Avant de prescrire un programme d’entraînement, il faut toutefois évaluer le profil de santé du patient, insiste Eléonor Riesco. À cette étape, la collaboration entre le kinésiologue, le physiothérapeute et l’oncologue est essentielle.
« Les discussions avec l’équipe traitante permettent de prendre des décisions éclairées, et les oncologues peuvent lever un drapeau rouge s’il y a certaines problématiques dont il faut tenir compte », ajoute-t-elle. Il peut s’agir de complications comme une fragilité cardiaque ou une propagation du cancer aux os, qui pourrait augmenter le risque de fracture.
Toutefois, ce ne sont pas tous les kinésiologues qui ont l’expertise nécessaire pour superviser des patients cancéreux. « Nous commençons à avoir des formations particulières sur le cancer dans les programmes de kinésiologie, remarque le Dr Pavic. Cependant, c’est encore assez limité. » Eléonor Riesco élabore d’ailleurs présentement des formations basées sur les connaissances actuelles qui seront proposées aux kinésiologues souhaitant travailler avec cette clientèle.
En attendant, les patients peuvent consulter le site de la Fondation québécoise du cancer pour trouver les cliniques de physiothérapie et de kinésiologie de leur région qui offrent de tels services.
Les effets du cancer sur les performances sportives
Les patients avec un diagnostic de cancer ne doivent toutefois pas s’attendre à être aussi performants qu’avant la maladie, prévient le Dr Pavic. « Pour les gens qui étaient très actifs, cela peut être comme se heurter à un mur », corrobore Eléonor Riesco.

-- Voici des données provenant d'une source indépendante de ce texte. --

Lemma resetTransform_None (w : Widget) :
  quads_ (this_data w) = None -> resetTransform w = None.
Proof.
  intros Hq. unfold resetTransform. cbv zeta.
  step_call.
  rewrite (dbind_Some _ _ _ _ _
             (prepareContext_received this_context_ _ I)).
  apply prepareBackground_None. exact Hq.
Qed.

(** ** The transform of the context *)

Lemma transformState_app (l cs : list Canvas.Call) :
  transformState (l ++ cs) = fold_left transformStep cs (transformState l).
Proof. unfold transformState. apply fold_left_app. Qed.

Lemma transformState_blit (this : Clock) (l : list Canvas.Call) :
  transformState (l ++ blitCalls this) = transformState l.
Proof.
  rewrite transformState_app. destruct (transformState l) as [m st].
  reflexivity.
Qed.

Lemma transformState_hands (this : Clock) (qs : Quads) (now : Date)
    (l : list Canvas.Call) :
  transformState (l ++ handsCalls this qs now) = transformState l.
Proof.
  rewrite transformState_app. destruct (transformState l) as [m st].
  reflexivity.
Qed.

Lemma Matrix_ext (m1 m2 : Matrix) :
  m_a m1 = m_a m2 -> m_b m1 = m_b m2 -> m_c m1 = m_c m2 ->
  m_d m1 = m_d m2 -> m_e m1 = m_e m2 -> m_f m1 = m_f m2 -> m1 = m2.
Proof.
  destruct m1, m2. cbn. intros -> -> -> -> -> ->. reflexivity.
Qed.

Lemma currentTransform_reset (this : Clock) (l : list Canvas.Call) :
  currentTransform (l ++ Canvas.setTransform 1 0 0 1 0 0 :: contextCalls this) =
  preparedMatrix this.
Proof.
  unfold currentTransform. rewrite transformState_app.
  destruct (transformState l) as [m st]. cbn.
  apply Matrix_ext; cbn; ring.
Qed.

Lemma currentTransform_context (this : Clock) (l : list Canvas.Call) (p : Point) :
  transformPoint (currentTransform (l ++ contextCalls this)) p =
  transformPoint (currentTransform l)
    {| x := width (canvas_ this) / 2 + contextScale this * x p;
       y := height (canvas_ this) / 2 + contextScale this * y p |}.
Proof.
  unfold currentTransform. rewrite transformState_app.
  destruct (transformState l) as [m st]. cbn.
  unfold transformPoint. cbn. f_equal; ring.
Qed.

Lemma currentTransform_fresh (this : Clock) :
  currentTransform (contextCalls this) = preparedMatrix this.
Proof.
  exact (currentTransform_reset this nil).
Qed.

Lemma contextScale_eq (this : Clock) :
  1 - 2 * margin_ this <> 0 ->
  contextScale this =
  Math_min (width (canvas_ this)) (height (canvas_ this)) *
  (1 - 2 * margin_ this) / BASE_SIZE.
Proof.
  intros Hm. unfold contextScale, BASE_SIZE. field. exact Hm.
Qed.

Certains patients remarqueront qu’ils n’arrivent pas toujours à atteindre leurs objectifs. Par exemple, être actif est généralement plus difficile dans les jours suivant un traitement de chimiothérapie. « Il faut alors accepter d’en faire moins tout en essayant de bouger quelques minutes quelques fois dans la journée. Toute activité est bonne », rappelle le Dr Pavic.
D’autres patients peuvent se décourager et penser qu’ils ne pourront pas se rendre au niveau d’activité qu’on leur suggère. « Cependant, quand on les encourage à le faire, ils se rendent compte qu’ils avaient surestimé l’intensité que cela représentait », nuance Eléonor Riesco. C’est pourquoi les malades doivent revoir leur perception de l’effort physique.

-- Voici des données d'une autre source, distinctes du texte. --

(** The square of a sum is at most the count times the sum of the
    squares. *)
Lemma sum_square_le (l : list R) :
  Rsum l * Rsum l <= INR (List.length l) * Rsum (map (fun x => x * x) l).
Proof.
  induction l as [|x l IH]; [simpl; lra|].
  cbn [map Rsum fold_right List.length].
  fold (Rsum l). fold (Rsum (map (fun x => x * x) l)).
  rewrite S_INR.
  pose proof (Rsum_squares_nonneg l) as Hq.
  pose proof (pos_INR (List.length l)) as Hn.
  set (u := Rsum l) in *. set (q := Rsum (map (fun x => x * x) l)) in *.
  set (n := INR (List.length l)) in *.
  assert (Hx : 2 * u * x <= q + n * (x * x)).
  { destruct (Req_dec n 0) as [E|E].
    - assert (Hss : u * u = 0).
      { apply Rle_antisym; [rewrite E in IH; lra | apply Rle_0_sqr]. }
      apply Rmult_integral in Hss. assert (u = 0) by tauto. nra.
    - assert (H0 : 0 < n) by lra.
      pose proof (Rle_0_sqr (u - n * x)) as Hsq. unfold Rsqr in Hsq.
      apply (Rmult_le_reg_l n); [assumption|]. nra. }
  nra.
Qed.

End CoherenceRange.

(** ** The clamp of the local variance *)

Section VarianceReal.

Open Scope R_scope.

Lemma smooth_variance (size : Z) (n : nat) (h : nat -> R) (i : nat) :
  (1 <= size)%Z ->
  0 <= smooth size n (fun j => Np.square (h j)) i
       - Np.square (smooth size n h i).
Proof.
  intros Hs. unfold smooth, Np.square. cbn [f_mul Arith_R].
  set (w := map (fun d => h (Np.clamp n (Z.of_nat i + Z.of_nat d - size / 2)))
                (seq 0 (Z.to_nat size))).
  replace (map (fun d => h (Np.clamp n (Z.of_nat i + Z.of_nat d - size / 2))
                     * h (Np.clamp n (Z.of_nat i + Z.of_nat d - size / 2)))
               (seq 0 (Z.to_nat size)))
    with (map (fun x => x * x) w) by (subst w; now rewrite map_map).
  pose proof (sum_square_le w) as Hcs.
  assert (Hlen : INR (List.length w) = IZR size).
  { subst w. rewrite length_map, length_seq, INR_IZR_INZ. f_equal. lia. }
  rewrite Hlen in Hcs.
  assert (Hpos : 0 < IZR size) by (apply IZR_lt; lia).
  set (u := Rsum w) in *. set (q := Rsum (map (fun x => x * x) w)) in *.
  replace (q / IZR size - u / IZR size * (u / IZR size))
    with ((IZR size * q - u * u) / (IZR size * IZR size)) by (field; lra).
  apply Rmult_le_pos; [lra|]. left. apply Rinv_0_lt_compat. nra.
Qed.

(** X16: in exact arithmetic the local variance [E[x^2] - E[x]^2] of
    the z-window pass is never negative, whatever the window and the
    padding, so the clamp [np.maximum(local_var, 0)] leaves it as it
    is and the divisor is [sqrt(local_var) + eps]. *)
Theorem local_variance_nonneg (z_window pad_z : Z) (eps : R) (padded : list R) :
  Forall (fun v => 0 <= v) (local_var z_window pad_z padded) /\
  local_std z_window pad_z eps padded
  = map (fun v => sqrt v + eps) (local_var z_window pad_z padded).
Proof.
  assert (Hv : Forall (fun v => 0 <= v) (local_var z_window pad_z padded)).
  { unfold local_var, local_mean.
    set (n := List.length padded). set (h := fun i => nth i padded 0).
    assert (Hp : padded = tab n h) by apply tab_of_list.
    assert (Hfil : exists a b : nat -> R,
               (if (1 <? z_window)%Z
                then Np.uniform_filter1d z_window (map Np.square padded)
                else map Np.square padded) = tab n a /\
               (if (1 <? z_window)%Z
                then Np.uniform_filter1d z_window padded else padded)
               = tab n b /\
               forall i, 0 <= a i - Np.square (b i)).
    { destruct (Z.ltb_spec 1 z_window) as [Hw|Hw].
      - exists (smooth z_window n (fun j => Np.square (h j))),
               (smooth z_window n h).
        rewrite Hp at 1 2. rewrite map_tab, !uniform_filter1d_tab.
        repeat split.
        + apply tab_ext. intros i _. apply wmean_smooth. lia.
        + apply tab_ext. intros i _. apply wmean_smooth. lia.
        + intros i. apply smooth_variance. lia.
      - exists (fun j => Np.square (h j)), h.
        rewrite Hp at 1 2. rewrite map_tab. repeat split. intros i. lra. }
    destruct Hfil as (a & b & -> & -> & Hab).
    unfold tab. rewrite !slice_map, map_map, map2_map.
    apply Forall_forall. intros v Hin.
    apply in_map_iff in Hin. destruct Hin as [i [<- _]].
    cbn [f_sub Arith_R]. apply Hab. }
  split; [exact Hv|].
  unfold local_std. apply map_ext_in. intros v Hin.
  rewrite Forall_forall in Hv. specialize (Hv v Hin).
  cbn [f_add f_sqrt f_maximum f_of_Z Arith_R]. now rewrite Rmax_left.
Qed.

End VarianceReal.

(** ** The two paths of the loader inside the file *)

Section LoaderPaths.

Variables T F : Type.
Variable as_float32 : T -> F.

(** X18: on a file whose traces are laid out inline-major and whose
    dense array is made of those traces, the trace-by-trace path taken
    after a [MemoryError] returns, for ranges with
    [0 <= start < end <= extent] on every axis, the very volume the
    bulk path returns. *)
Theorem load_paths_agree (f : SegyFile T) (il xl z : option (Z * Z))
  (Hf : traces_ok f)
  (Hil : valid_range il (n_ilines f))
  (Hxl : valid_range xl (n_xlines f))
  (Hz : valid_range z (n_samples f)) :
  exists v,
    load_segy_cube as_float32 (with_cube f (Raise MemoryError)) il xl z None
    = Ok v /\
    load_segy_cube as_float32
      (with_cube f (Ok (cube_of_traces (n_ilines f) (n_xlines f) (trace f))))
      il xl z None
    = Ok v.
Proof.
  eexists. split.
  - apply (@load_grid T F as_float32 (with_cube f (Raise MemoryError))); try assumption.
    split; [exact Hf | right; reflexivity].
  - apply (@load_grid T F as_float32 (with_cube f (Ok _))); try assumption.
    split; [exact Hf | left; reflexivity].
Qed.

End LoaderPaths.

Lemma load_paths_agree_witness :
  exists v,
    load_segy_cube (fun x : Z => x) (small_file (Raise MemoryError))
                   (Some (1, 2)%Z) None (Some (0, 2)%Z) None = Ok v /\
    load_segy_cube (fun x : Z => x)
                   (small_file (Ok (cube_of_traces 2 2 (trace (small_file (Raise MemoryError))))))
                   (Some (1, 2)%Z) None (Some (0, 2)%Z) None = Ok v.
Proof.
  apply (@load_paths_agree Z Z (fun x => x) (small_file (Raise MemoryError))
           (Some (1, 2)%Z) None (Some (0, 2)%Z)).
  - apply small_file_traces_ok.
  - simpl. lia.
  - exact I.
  - simpl. lia.
Defined.

(** ** The two paths of the loader on a negative start *)

Lemma index_wrapped {A : Type} (l : list A) (i : Z) :
  (- Z.of_nat (List.length l) <= i < Z.of_nat (List.length l))%Z ->
  exists x, Py.index l i = Ok x /\ In x l.
Proof.
  intros Hi. unfold Py.index.
  set (j := if (i <? 0)%Z then (i + Z.of_nat (List.length l))%Z else i).
  assert (Hj : (0 <= j < Z.of_nat (List.length l))%Z).
  { subst j. destruct (Z.ltb_spec i 0); lia. }
  replace (0 <=? j)%Z with true by (symmetry; apply Z.leb_le; lia).
  replace (j <? Z.of_nat (List.length l))%Z with true
    by (symmetry; apply Z.ltb_lt; lia).
  cbn [andb].
  destruct (nth_error l (Z.to_nat j)) as [x|] eqn:E.
  - exists x. split; [reflexivity | exact (nth_error_In _ _ E)].
  - apply nth_error_None in E. lia.
Qed.

Section LoaderNegativeStart.

Variables T F : Type.
Variable as_float32 : T -> F.

Lemma read_traces_wrapped (f : SegyFile T) (a b a1 b1 a2 b2 : Z) :
  traces_ok f ->
  (- Z.of_nat (n_ilines f) <= a <= b)%Z -> (b <= Z.of_nat (n_ilines f))%Z ->
  (0 <= a1 <= b1)%Z /\ (b1 <= Z.of_nat (n_xlines f))%Z ->
  (0 <= a2 <= b2)%Z /\ (b2 <= Z.of_nat (n_samples f))%Z ->
  exists v,
    read_traces as_float32 f a b a1 b1 a2 b2 = Ok v /\
    List.length v = Z.to_nat (b - a).
Proof.
  intros [Hlen Hall] Ha Hb H1 H2. unfold read_traces.
  replace (b - a <? 0)%Z with false by (symmetry; apply Z.ltb_ge; lia).
  replace (b1 - a1 <? 0)%Z with false by (symmetry; apply Z.ltb_ge; lia).
  replace (b2 - a2 <? 0)%Z with false by (symmetry; apply Z.ltb_ge; lia).
  cbn [orb].
  match goal with
  | |- exists v, mapM ?g ?l = Ok v /\ _ =>
      destruct (@mapM_Forall2 _ _ g (fun _ _ => True) l) as [v [Hv HF]]
  end.
  - apply Forall_forall. intros il Hil. apply range_In in Hil.
    match goal with
    | |- exists y, mapM ?g ?l = Ok y /\ _ =>
        destruct (@mapM_Forall2 _ _ g (fun _ _ => True) l) as [row [Hrow _]];
          [|now exists row]
    end.
    apply Forall_forall. intros xl Hxl.
    apply range_In in Hxl.
    destruct (@index_wrapped _ (trace f)
                (il * Z.of_nat (n_xlines f) + xl)%Z) as [tr [Htr Hin]].
    { rewrite Hlen, Nat2Z.inj_mul. nia. }
    rewrite Htr. cbn [bind].
    rewrite Forall_forall in Hall. pose proof (Hall tr Hin) as Hn.
    unfold assign_row.
    rewrite slice_length by (rewrite ?Hn; lia).
    replace (Z.of_nat (Z.to_nat (b2 - a2)) =? b2 - a2)%Z with true
      by (symmetry; apply Z.eqb_eq; lia).
    eexists. split; [reflexivity | exact I].
  - exists v. split; [exact Hv|].
    rewrite <- (Forall2_length HF). apply range_length.
Qed.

Ces derniers ont plus ou moins de pouvoir sur les tests et les traitements, mais ils en ont sur leur niveau d’activité. « En leur proposant de bonnes stratégies, on leur redonne le contrôle et on leur offre la possibilité d’influencer dans une certaine mesure le processus de traitement », ajoute la professeure. Et d’ainsi améliorer leur qualité de vie.